SYSTEMATIC REVIEW OF ADVERSE EVENTS ASSOCIATED WITH THE IMMUNOTHERAPY CHECKPOINT INHIBITOR DRUG CLASS

OBJECTIVES

The checkpoint inhibitor drug class exerts its effect by up-regulating the immune system to attack cancer cells. There are currently six US FDA-approved checkpoint inhibitors for oncologic treatment: ipilimumab, pembrolizumab, nivolumab, atezolizumab, avelumab and durvalumab. We sought to systematically describe the incidence and timing of adverse events associated with the checkpoint inhibitor drug class.

METHODS

We searched Medline, Embase, Cochrane Library, and the CINAHL databases for articles published between January 2011 and September 2018. The search was restricted to include studies of US adults (≥18 years old) with the six approved checkpoint inhibitors.
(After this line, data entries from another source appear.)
Definition print_char (c x y size : Z) : M game unit :=
  for_range 0 (8 * size) (λ i,
    row ← deref OutOfBounds (aget font8x8_basic c);
    bits ← deref OutOfBounds (aget row (i / size));
    print_row (seqZ 0 (8 * size)) bits i size 1);;
  draw_rect x y (8 * size) (8 * size).

Definition FONT_SIZE : Z := 2.

Definition print_string (s : list Z) (x y size : Z) : M game unit :=
  for_range 0 (Z.of_nat (length s)) (λ i,
    c ← deref OutOfBounds (aget s i);
    print_char (u8 c) (u32 (x + i * 8 * size)) y size).

(** [_SIDE], the side of a cell in pixels. *)
Definition SIDE (g : game) : Z :=
  if decide (sw g / MAX_WIDTH < sh g / MAX_HEIGHT)%Z then sw g / MAX_WIDTH else sh g / MAX_HEIGHT.

Definition fill_pixels (n c : Z) : M game unit := for_range 0 n (λ i, put_pixel i c).

Definition CLEAR_SCREEN : M game unit :=
  g ← get;
  let side := SIDE g in
  if decide (side = 0)%Z then fail DivByZero
  else
    for_range 0 (sw g / side) (λ x,
      for_range 0 (sh g / side) (λ y,
        fill_pixels (u32 (side * side)) 0;;
        draw_rect (x * side) (y * side) side side)).

Definition show_welcome : M game unit :=
  CLEAR_SCREEN;;
  g ← get;
  print_string (string_bytes "WELCOME") (u32 (sw g / 2 - 96)) (u32 (sh g / 2 - 64)) 4;;
  print_string (string_bytes "SNAKE") (u32 (sw g / 2 - 64)) (u32 (sh g / 2 - 32)) 4.

Definition show_gameover : M game unit :=
  CLEAR_SCREEN;;
  g ← get;
  print_string (string_bytes "GAME OVER") (u32 (sw g / 2 - 128)) (u32 (sh g / 2 - 32)) 4.

(** [str]: the label above the score. *)
Definition str : string := " SCORE".

(** The body of [show]'s loops: the cell in column [x] and row [y]. *)
Definition show_cell (side x y : Z) : M game unit :=
  u ← get_unchange y x;
  if decide (u ≠ 0)%Z then mret tt
  else
    put_unchange y x 1;;
    for_range 0 (u32 (side * side)) (λ i,
      c ← get_cell y x;
      k ← deref OutOfBounds (aget col c);
      put_pixel i k);;
    draw_rect (x * side) (y * side) side side.

Definition show_head (side : Z) : M game unit :=
  k ← deref OutOfBounds (aget col 7);
  fill_pixels (u32 (side * side)) k;;
  p ← gets ghead;
  draw_rect (px p * side) (py p * side) side side.

Definition show_score (side : Z) : M game unit :=
  n ← gets score;
  num ← (λ g, match sprintf " %05d" [VLong n] with Ret t => Ret (t, g) | Err f => Err f end);
  print_string (string_bytes str) ((MAX_WIDTH + 2) * side) (8 * FONT_SIZE * 2) FONT_SIZE;;
  print_string (string_bytes num) ((MAX_WIDTH + 2) * side) (8 * FONT_SIZE * 3) FONT_SIZE.

Definition show : M game unit :=
  side ← gets SIDE;
  for_range 0 MAX_WIDTH (λ x, for_range 0 MAX_HEIGHT (λ y, show_cell side x y));;
  show_head side;;
  show_score side.

(** ** A step of the game *)

(** What [_io_read] leaves in [event]. *)
Record kbd := Kbd { keydown : bool; keycode : Z }.
Definition KEY_NONE : Z := 0.

(** [if (_head != back) _head = fwd;] *)
Definition turn (back fwd : Z) : M game unit :=
  c ← get_head;
  if decide (c ≠ back) then put_head fwd else mret tt.

(** The switch on the key; [false] when it ends the game. *)
Definition step_key (event : kbd) : M game bool :=
  if decide (keycode event ≠ KEY_NONE ∧ keydown event = true) then
    if decide (keycode event = KEY "W") then turn bodyd bodyu;; mret true
    else if decide (keycode event = KEY "D") then turn bodyl bodyr;; mret true
    else if decide (keycode event = KEY "S") then turn bodyu bodyd;; mret true
    else if decide (keycode event = KEY "A") then turn bodyr bodyl;; mret true
    else if decide (keycode event = KEY "Q") then mret false
    else mret true
  else mret true.

Definition step_game (event : kbd) : M game Z :=
  go ← step_key event;
  if (go : bool) then
    ret ← step_game_do;
    show;;
    mret ret
  else mret 0%Z.

(** The loop of [main] over the events that its steps read. *)
Fixpoint game_loop (events : list kbd) : M game unit :=
  match events with
  | [] => mret tt
  | e :: events' =>
      r ← step_game e;
      if decide (r = 0)%Z then mret tt else game_loop events'
  end.

(** [main] up to its loop; the waits of [setTimeout] leave nothing behind. *)
Definition start_game : M game unit :=
  init_game;;
  show_welcome;;
  CLEAR_SCREEN.

Definition main (events : list kbd) : M game unit :=
  start_game;;
  game_loop events;;
  show_gameover.

(** The static arrays before [main], on a screen of [w] x [h] pixels. *)
Definition boot_game (w h : Z) : game :=
  Game (replicate 1600 0%Z) (replicate 1600 0%Z) 0 (Pnt 0 0) (Pnt 0 0) 0
       (replicate 2048 0%Z) 1 w h [].
Lemma wp_start_game w h (Q : unit → game → Prop) :
  screen_fits (boot_game w h) →
  (∀ u g, game_rel start u g → (∀ p, u p = 0%Z) → sw g = w → sh g = h → Q tt g) →
  wp start_game Q (boot_game w h).
Proof.
  intros Hfit HQ. unfold start_game. wp_step.
  apply (wp_init_game _ _ (λ _, 0%Z)); [by rewrite const_cells, cells_length..|done|apply length_replicate|].
  intros u g Hrel Hu Hw Hh. pose proof (screen_fits_size _ g Hw Hh Hfit) as Hg.
  wp_step. apply wp_show_welcome; [done|apply Hrel|]. intros g1 H1.
  destruct (draw_only_side _ _ _ H1) as (_ & Hw1 & Hh1). pose proof (screen_fits_size _ g1 Hw1 Hh1 Hg) as (Hs & Hs2 & Hw0 & Hh0).
  apply wp_clear_screen; [done..|by eapply draw_only_pixels|]. intros g2 H2.
  pose proof (draw_only_trans _ _ _ _ H1 H2) as H12. destruct (draw_only_side _ _ _ H12) as (_ & Hw2 & Hh2).
  apply (HQ u); [by eapply draw_only_rel|done|by rewrite Hw2, Hw|by rewrite Hh2, Hh].
Qed.

Lemma wp_same_run {A} (m m' : M game A) (Q : A → game → Prop) g g' : m g = m' g' → wp m' Q g' → wp m Q g.
Proof. unfold wp. by intros ->. Qed.

Lemma wp_run_unit (m : M game unit) (Q : game → Prop) g : wp m (λ _, Q) g → ∃ g', m g = Ret (tt, g') ∧ Q g'.
Proof. intros ([] & g' & Hr & HQ)%wp_run. by exists g'. Qed.

(** ** The loop of the game *)

Lemma steer_head k a : head_pos (steer k a) = head_pos a.
Proof.
  unfold steer, head_pos. destruct (key_dir k); [|done]. destruct (body a) as [|[p e] b] eqn:Hb; [by rewrite Hb|].
  case_decide; [by rewrite Hb|done].
Qed.

Lemma steer_picture k a p : snake_wf a → picture (steer k a) p = picture a p.
Proof.
  intros Hwf. unfold picture. rewrite steer_head. case_decide as Hp; [done|]. f_equal.
  unfold steer. destruct (key_dir k) as [d|]; [|done].
  destruct (head_facts a Hwf) as (h & e & b & Hb & Hh & _ & Hw & _). rewrite Hb.
  case_decide; [done|]. rewrite (board_turn a h d e b Hb Hw). apply upd_ne. congruence.
Qed.

(** A step of the game on a screen that is right. *)
Lemma step_game_spec k a u g :
  snake_wf a → game_rel a u g → screen_ok a u g → screen_fits g → ¬ quits k →
  match sstep (steer k a) with
  | (Full, _) => step_game k g = Err DivByZero
  | (st, a') =>
      wp (step_game k) (λ r g', r = (if decide (st = Playing) then 1 else 0)%Z ∧
        ∃ u', snake_wf a' ∧ game_rel a' u' g' ∧ screen_ok a' u' g' ∧ board_shown a' g' ∧ sw g' = sw g ∧ sh g' = sh g) g
  end.
Proof.
  intros Hwf Hrel Hok Hfit Hnq.
  pose proof (step_key_spec a u g k Hwf Hrel) as Hk. rewrite bool_decide_true, decide_False in Hk by done.
  apply wp_run_ret in Hk as (g1 & Hrun & Hrel1 & Hd1 & Hw1 & Hh1).
  pose proof (steer_wf k a Hwf) as Hwf1. pose proof (step_game_do_spec _ _ _ Hwf1 Hrel1) as Hdo.
  assert (Hstep : step_game k g = (ret ← step_game_do; show;; mret ret) g1).
  { unfold step_game. by rewrite (bind_run _ _ _ _ _ Hrun). }
  assert (Hplay : ∀ st a', sstep (steer k a) = (st, a') → snake_wf a' →
    wp step_game_do (λ r g', r = (if decide (st = Playing) then 1 else 0)%Z ∧
        ∃ u', game_rel a' u' g' ∧ marks_kept (steer k a) a' u u' ∧ same_screen g1 g') g1 →
    wp (step_game k) (λ r g', r = (if decide (st = Playing) then 1 else 0)%Z ∧
        ∃ u', snake_wf a' ∧ game_rel a' u' g' ∧ screen_ok a' u' g' ∧ board_shown a' g' ∧ sw g' = sw g ∧ sh g' = sh g) g).
  { intros st a' _ Hwf' Hst. apply (wp_same_run _ _ _ _ _ Hstep).
    wp_step. eapply wp_mono; [exact Hst|]. intros r g2 (-> & u2 & Hrel2 & Hmk & Hd2 & Hw2 & Hh2).
    assert (Hwg : sw g2 = sw g) by congruence. assert (Hhg : sh g2 = sh g) by congruence.
    pose proof (screen_fits_size _ _ Hwg Hhg Hfit) as (? & ? & _ & _).
    wp_step. apply (wp_show a' u2); [done|done| |done|done|].
    - intros p Hp Hu2. destruct (Hmk p Hp Hu2) as [Hu Hpic]. rewrite Hpic, steer_picture, Hd2, Hd1 by done.
      replace (SIDE g2) with (SIDE g) by (unfold SIDE; by rewrite Hwg, Hhg). by apply Hok.
    - intros u3 g3 Hrel3 Hok3 Hb3 Hw3 Hh3. wp_step. split; [done|]. exists u3. split_and!; [assumption..|congruence|congruence]. }
  destruct (sstep (steer k a)) as [[] a'] eqn:Hss.
  - apply (Hplay Playing a' eq_refl); [by eapply sstep_wf|done].
  - apply (Hplay Over a' eq_refl); [|done]. apply sstep_over in Hss. by subst a'.
  - rewrite Hstep. by apply bind_err.
Qed.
Only full text randomized, prospective, or retrospective studies were included.

RESULTS

Of the 2,230 unique articles identified, 248 articles were identified for full text review and 38 final articles were included in this review (N=8,156 patients). The most commonly studied drugs were pembrolizumab (N=17), nivolumab (N=9), and ipilimumab (N=5). The most commonly studied tumor types were melanoma (N=11), non-small cell lung cancer (N=7), and urothelial carcinoma (N=5). The most commonly reported serious treatment-related adverse events of grade 3 or higher were fatigue (N=149, 1.8%), diarrhea (N=111, 1.4%), ALT increase (N=64, 0.8%), AST increase (N=59, 0.7%), and rash (N=49, 0.6%). The most commonly reported serious immune-related adverse events of grade 3 or higher were diarrhea (N=112, 1.4%), colitis (N=80, 1.0%), hepatotoxicity (N=61, 0.7%), pneumonitis (N=57, 0.7%), and hypophysitis (N=39, 0.5%). The average median time to onset for serious treatment-related adverse events was 20.31 weeks and for serious immune-related adverse events the median time to onset was 7.16 weeks.

CONCLUSIONS

This review attempts to describe the adverse events associated with this drug class but also reveals the gaps in literature that are currently present. More research is required to better characterize the adverse events of the newer checkpoint inhibitors in clinical practice.